The John Sampson Papers comprise correspondence, manuscripts and other items relating to Sampson's life and work, excepting his Romani and Gypsy studies, ca.1882-1931.
John Sampson Archive
- This material is held at
- ReferenceGB 141 SP
- Dates of Creationca.1882-1931
- Name of Creator
- Language of MaterialAll of the material is in English unless otherwise stated
- Physical Description8 boxes and one volume containing genealogical information
Scope and Content
Administrative / Biographical History
Dr John Sampson (1862-1931), Romani Scholar, was born in Schull, County Cork, Ireland. His father, a Cornish mining engineer, died in 1872 leaving little money for his Irish mother, Sarah Anne McDermott, and her four sons. At the age of 14 Sampson was forced to leave school and was apprenticed for seven years to Alexander MacGregor, a lithographer and engraver in Liverpool. His schooling had been brief, but he resolutely taught himself, reading widely. At 22 he set up his own small printing business which, for want of capital, failed. In 1892 he was accepted as the first full-time Librarian at University College, later University of Liverpool. On his arrival there he found gifted and inspiring friends, among them Sir Walter Raleigh and Kuno Meyer. John Sampson remained in the University for 36 years until his retirement in 1928. Philology was Sampson's passion and the Romani language was to be his obsession; he devoted much of his life to roaming amongst the gypsies and training himself in the phonetics, Sanskrit and comparative philology. In 1907 John Sampson and fellow gypsiologist David MacRitchie persuaded Robert Andrew Scott Macfie to revive the Gypsy Lore Society, which had been defunct for the previous 14 years. Sampson was involved in the Gypsy Lore Society from its very foundation in 1888 and became President in 1915-1916. In his will he directed that his death should be "attended by no religious ceremony of any kind whatsoever" and his funeral was carried out as he had requested with his ashes being scattered on Foel Goch to the sound of Gypsy music. His works include The dialect of the Gypsies of Wales: being the older form of British Romani preserved in the speech of the clan of Abram Wood (Oxford University Press, 1926) and A hundred Shelta sayings (Gypsy Lore Society, 1926).
The papers are arranged into two groups, (SP1-4) Literary and Academic Papers and (SP5-7) Personal papers.
The Literary and Academic papers comprise four sections:
- SP1: Walter Raleigh
- SP2: William Blake
- SP3: Shakespeare
- SP4: University and University Library
The Personal papers contain
- SP/5 General papers
- SP/6 Retirement and death
- SP/7 Family papers
Further information on the arrangement within these sections is available lower down in this list where appropriate.
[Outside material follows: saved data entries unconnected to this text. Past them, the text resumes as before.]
(* ===== verification/NetworkApproval.v ===== *)
(** * Approval of network access ([core/src/tools/network_approval.rs])

    Requests that the network proxy does not allow by itself are decided
    here, many at a time: the first one for a host, protocol and port owns the
    question, the others wait for its answer; answers for the session are
    remembered.  Every lock is a step of its own, [Notify] is a count of wake-ups
    that a waiter compares with the count it saw, and what the session, the
    hooks and the reviewer say arrives as an answer.  Blocked requests and
    the calls that register and finish run in between, and the future of a request may be dropped
    wherever it awaits something. *)
From S2P Require Import Prelude RustStr Permissions PermissionProfile ExecApproval Approvals.

(** ** Data *)
Inductive NetworkApprovalMode := Immediate | Deferred.
#[global] Instance NetworkApprovalMode_eq_dec : EqDecision NetworkApprovalMode.
Proof. solve_decision. Defined.
Inductive NetworkProtocol := NpHttp | NpHttpsConnect | NpSocks5Tcp | NpSocks5Udp.
Record NetworkPolicyRequest := mk_request { rq_protocol : NetworkProtocol; rq_host : rstring; rq_port : N }.
Inductive NetworkDecision :=
| NdAllow
| NdDeny (reason : rstring) (source : NetworkDecisionSource) (decision : NetworkPolicyDecision).
#[global] Instance NetworkDecision_eq_dec : EqDecision NetworkDecision.
Proof. solve_decision. Defined.
Definition REASON_POLICY_DENIED : rstring := lit "policy_denied".
Definition deny_with_source (reason : rstring) (source : NetworkDecisionSource) : NetworkDecision :=
  NdDeny (if bool_decide (reason = []) then REASON_POLICY_DENIED else reason) source NpdDeny.
Definition deny (reason : rstring) : NetworkDecision := deny_with_source reason Decider.
Definition ask_with_source (reason : rstring) (source : NetworkDecisionSource) : NetworkDecision :=
  NdDeny (if bool_decide (reason = []) then REASON_POLICY_DENIED else reason) source NpdAsk.
Definition ask_decision (reason : rstring) : NetworkDecision := ask_with_source reason Decider.
Definition REASON_NOT_ALLOWED : rstring := lit "not_allowed".

Record HostApprovalKey := mk_key { k_host : rstring; k_protocol : rstring; k_port : N }.
#[global] Instance HostApprovalKey_eq_dec : EqDecision HostApprovalKey.
Proof. solve_decision. Defined.
#[global] Instance HostApprovalKey_countable : Countable HostApprovalKey.
Proof.
  refine (inj_countable' (λ k, (k_host k, k_protocol k, k_port k)) (λ x, mk_key x.1.1 x.1.2 x.2) _). by intros [].
Defined.
Definition protocol_key_label (p : NetworkApprovalProtocol) : rstring :=
  match p with
  | NapHttp => lit "http" | NapHttps => lit "https" | NapSocks5Tcp => lit "socks5-tcp" | NapSocks5Udp => lit "socks5-udp"
  end.
Definition approval_protocol (p : NetworkProtocol) : NetworkApprovalProtocol :=
  match p with NpHttp => NapHttp | NpHttpsConnect => NapHttps | NpSocks5Tcp => NapSocks5Tcp | NpSocks5Udp => NapSocks5Udp end.
Definition from_request (r : NetworkPolicyRequest) : HostApprovalKey :=
  mk_key (to_ascii_lowercase (rq_host r)) (protocol_key_label (approval_protocol (rq_protocol r))) (rq_port r).

Inductive PendingApprovalDecision := AllowOnce | AllowForSession | DenyPending.
#[global] Instance PendingApprovalDecision_eq_dec : EqDecision PendingApprovalDecision.
Proof. solve_decision. Defined.
Definition to_network_decision (d : PendingApprovalDecision) : NetworkDecision :=
  match d with AllowOnce | AllowForSession => NdAllow | DenyPending => deny (lit "not_allowed") end.
Inductive NetworkApprovalOutcome := DeniedByUser | DeniedByPolicy (message : rstring).
#[global] Instance NetworkApprovalOutcome_eq_dec : EqDecision NetworkApprovalOutcome.
Proof. solve_decision. Defined.
(** The part of [ToolError] that this code makes. *)
Definition outcome_to_result (o : option NetworkApprovalOutcome) : outcome rstring unit :=
  match o with
  | Some DeniedByUser => Err (lit "rejected by user")
  | Some (DeniedByPolicy message) => Err message
  | None => Ok ()
  end.
Definition allows_network_approval_flow (policy : AskForApproval) : bool := negb (bool_decide (policy = Never)).
Definition profile_allows_network_approval_flow (p : PermissionProfile) : bool :=
  match p with Managed _ _ => true | _ => false end.

(** ** The service *)
Record ActiveCall := mk_call { call_turn_id : rstring; call_command : rstring }.
(** A pending approval: its decision, how often its waiters were woken, and,
    for the statements only, the key it was made for. *)
Record Cell := mk_cell { c_decision : option PendingApprovalDecision; c_epoch : nat; c_key : HostApprovalKey }.
Record Service := mk_service {
  active_calls : list (rstring * ActiveCall);
  call_outcomes : gmap rstring NetworkApprovalOutcome;
  cancelled : gset rstring;
  pending_host_approvals : gmap HostApprovalKey nat;
  cells : list Cell;
  session_approved_hosts : gset HostApprovalKey;
  session_denied_hosts : gset HostApprovalKey }.
Definition service_default : Service := mk_service [] ∅ ∅ ∅ [] ∅ ∅.
Definition with_calls (s : Service) calls outcomes cancelled : Service :=
  mk_service calls outcomes cancelled (pending_host_approvals s) (cells s) (session_approved_hosts s) (session_denied_hosts s).
Definition with_pending (s : Service) pending cells : Service :=
  mk_service (active_calls s) (call_outcomes s) (cancelled s) pending cells (session_approved_hosts s) (session_denied_hosts s).
Definition with_hosts (s : Service) approved denied : Service :=
  mk_service (active_calls s) (call_outcomes s) (cancelled s) (pending_host_approvals s) (cells s) approved denied.

(** [IndexMap]: a new key goes to the end, an old one keeps its place. *)
Fixpoint index_insert {V} (k : rstring) (v : V) (m : list (rstring * V)) : list (rstring * V) :=
  match m with
  | [] => [(k, v)]
  | (k', v') :: m => if bool_decide (k' = k) then (k, v) :: m else (k', v') :: index_insert k v m
  end.
Definition shift_remove {V} (k : rstring) (m : list (rstring * V)) : list (rstring * V) :=
  List.filter (λ e, negb (bool_decide (e.1 = k))) m.
Definition index_get {V} (k : rstring) (m : list (rstring * V)) : option V :=
  snd <$> List.find (λ e, bool_decide (e.1 = k)) m.

Definition register_call (s : Service) (id : rstring) (call : ActiveCall) : Service :=
  with_calls s (index_insert id call (active_calls s)) (call_outcomes s) (cancelled s).
Definition remove_call (s : Service) (id : rstring) : Service * option NetworkApprovalOutcome :=
  (with_calls s (shift_remove id (active_calls s)) (delete id (call_outcomes s)) (cancelled s), call_outcomes s !! id).
Definition unregister_call (s : Service) (id : rstring) : Service := (remove_call s id).1.
Definition finish_call (s : Service) (id : rstring) : Service * outcome rstring unit :=
  let '(s, o) := remove_call s id in (s, outcome_to_result o).
Definition resolve_single_active_call (s : Service) : option (rstring * ActiveCall) :=
  match active_calls s with [c] => Some c | _ => None end.
(** Recording cancels the token of the call. *)
Definition record_call_outcome (s : Service) (id : rstring) (o : NetworkApprovalOutcome) : Service :=
  match index_get id (active_calls s) with
  | None => s
  | Some _ =>
      if bool_decide (call_outcomes s !! id = Some DeniedByUser) then s
      else with_calls s (active_calls s) (<[id := o]> (call_outcomes s)) ({[ id ]} ∪ cancelled s)
  end.
Definition record_outcome_for_single_active_call (s : Service) (o : NetworkApprovalOutcome) : Service :=
  match resolve_single_active_call s with None => s | Some (id, _) => record_call_outcome s id o end.
Definition record_blocked_request (s : Service) (b : BlockedRequest) : Service :=
  match denied_network_policy_message b with
  | None => s
  | Some message => record_outcome_for_single_active_call s (DeniedByPolicy message)
  end.
Definition get_or_create_pending_approval (s : Service) (key : HostApprovalKey) : Service * nat * bool :=
  match pending_host_approvals s !! key with
  | Some existing => (s, existing, false)
  | None =>
      let created := length (cells s) in
      (with_pending s (<[key := created]> (pending_host_approvals s)) (cells s ++ [mk_cell None 0 key]), created, true)
  end.
Definition sync_session_approved_hosts_to (s other : Service) : Service :=
  with_hosts other (session_approved_hosts s) (session_denied_hosts other).
Definition set_decision_cell (s : Service) (p : nat) (d : PendingApprovalDecision) : Service :=
  with_pending s (pending_host_approvals s) (alter (λ c, mk_cell (Some d) (c_epoch c) (c_key c)) p (cells s)).
Definition notify_waiters (s : Service) (p : nat) : Service :=
  with_pending s (pending_host_approvals s) (alter (λ c, mk_cell (c_decision c) (S (c_epoch c)) (c_key c)) p (cells s)).

(** ** One request: [handle_inline_policy_request], a step per lock and per answer *)
(** What the session says of the active turn. *)
Record Turn := mk_turn { turn_profile : PermissionProfile; turn_policy : AskForApproval; turn_auto_review : bool }.
Definition routes_approval_to_guardian (policy : AskForApproval) (auto_review : bool) : bool :=
  match policy with OnRequest | Granular _ => auto_review | _ => false end.
Inductive PermissionRequestDecision := HookAllow | HookDeny (message : rstring).

Inductive session_act :=
| RemoveDenied | InsertApproved | RemoveApproved | InsertDenied
| RecordOutcome (id : rstring) (o : NetworkApprovalOutcome)
| RecordSingle (o : NetworkApprovalOutcome).
Inductive pc :=
| CheckDenied | CheckApproved | GetPending
| WaitRegister (p : nat) | WaitCheck (p epoch : nat) | WaitSleep (p epoch : nat)
| OwnerTurn (p : nat)
| OwnerCall (p : nat) (turn : Turn)
| OwnerHooks (p : nat) (turn : Turn) (call : option rstring)
| OwnerReview (p : nat) (turn : Turn) (call : option rstring)
| OwnerSession (p : nat) (acts : list session_act) (d : PendingApprovalDecision) (after : list session_act)
| OwnerSet (p : nat) (d : PendingApprovalDecision) (after : list session_act)
| OwnerNotify (p : nat) (d : PendingApprovalDecision) (after : list session_act)
| OwnerRemove (p : nat) (d : PendingApprovalDecision) (after : list session_act)
| OwnerAfter (acts : list session_act) (d : PendingApprovalDecision)
| Finished (d : NetworkDecision).
(** [t_dropped]: its future was dropped, where it was; nothing runs then, and nothing will. *)
Record Task := mk_any_task { t_request : NetworkPolicyRequest; t_pc : pc; t_dropped : bool }.
Abbreviation mk_task r c := (mk_any_task r c false).
Definition task_key (t : Task) : HostApprovalKey := from_request (t_request t).
Definition start (r : NetworkPolicyRequest) : Task := mk_task r CheckDenied.

Inductive answer :=
| NoAnswer
| TurnAnswer (turn : option Turn)
| HookAnswer (d : option PermissionRequestDecision)
| ReviewAnswer (d : ReviewDecision) (rejection_message : rstring).

Definition format_network_target (protocol host : rstring) (port : N) : rstring := protocol ++ lit "://" ++ host ++ lit ":" ++ show port.
Definition policy_denial_message (r : NetworkPolicyRequest) : rstring :=
  lit "Network access to " ++ quote ++ format_network_target (k_protocol (from_request r)) (rq_host r) (rq_port r) ++ quote
  ++ lit " was blocked by policy.".
(** The three early refusals do the same. *)
Definition refuse (r : NetworkPolicyRequest) (p : nat) : pc :=
  OwnerSet p DenyPending [RecordSingle (DeniedByPolicy (policy_denial_message r))].
Definition record_for (call : option rstring) (o : NetworkApprovalOutcome) : list session_act :=
  match call with Some id => [RecordOutcome id o] | None => [] end.
(** The decision that a review resolves to, and what is done for the session first.
    Persisting an amendment touches nothing of the service. *)
Definition resolve_review (guardian : bool) (call : option rstring) (d : ReviewDecision) (rejection_message : rstring) :
    list session_act * PendingApprovalDecision :=
  match d with
  | Approved | ApprovedExecpolicyAmendment _ => ([], AllowOnce)
  | ApprovedForSession => ([RemoveDenied; InsertApproved], AllowForSession)
  | ReviewNetworkAmendment a =>
      match npa_action a with
      | RuleAllow => ([RemoveDenied; InsertApproved], AllowForSession)
      | RuleDeny => (record_for call DeniedByUser ++ [RemoveApproved; InsertDenied], DenyPending)
      end
  | Denied | Abort => (record_for call (if guardian then DeniedByPolicy rejection_message else DeniedByUser), DenyPending)
  | TimedOut => (record_for call (DeniedByPolicy guardian_timeout_message), DenyPending)
  end.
Conditions Governing Access
Access is open to bona fide researchers.
After Sampsons death his papers were retained by the University of Liverpool Library.
Other Finding Aids
A finding aid is available for consultation in the reading room.
The collection was renumbered and the finding aid restructured by Hayley Thomas and Roy Lumb between August 2006 - May 2007.
Conditions Governing Use
Reproduction and licensing rules available on request.
John Sampson left all of his papers and letters to Dora Yates, although some personal papers were returned to the Sampson family.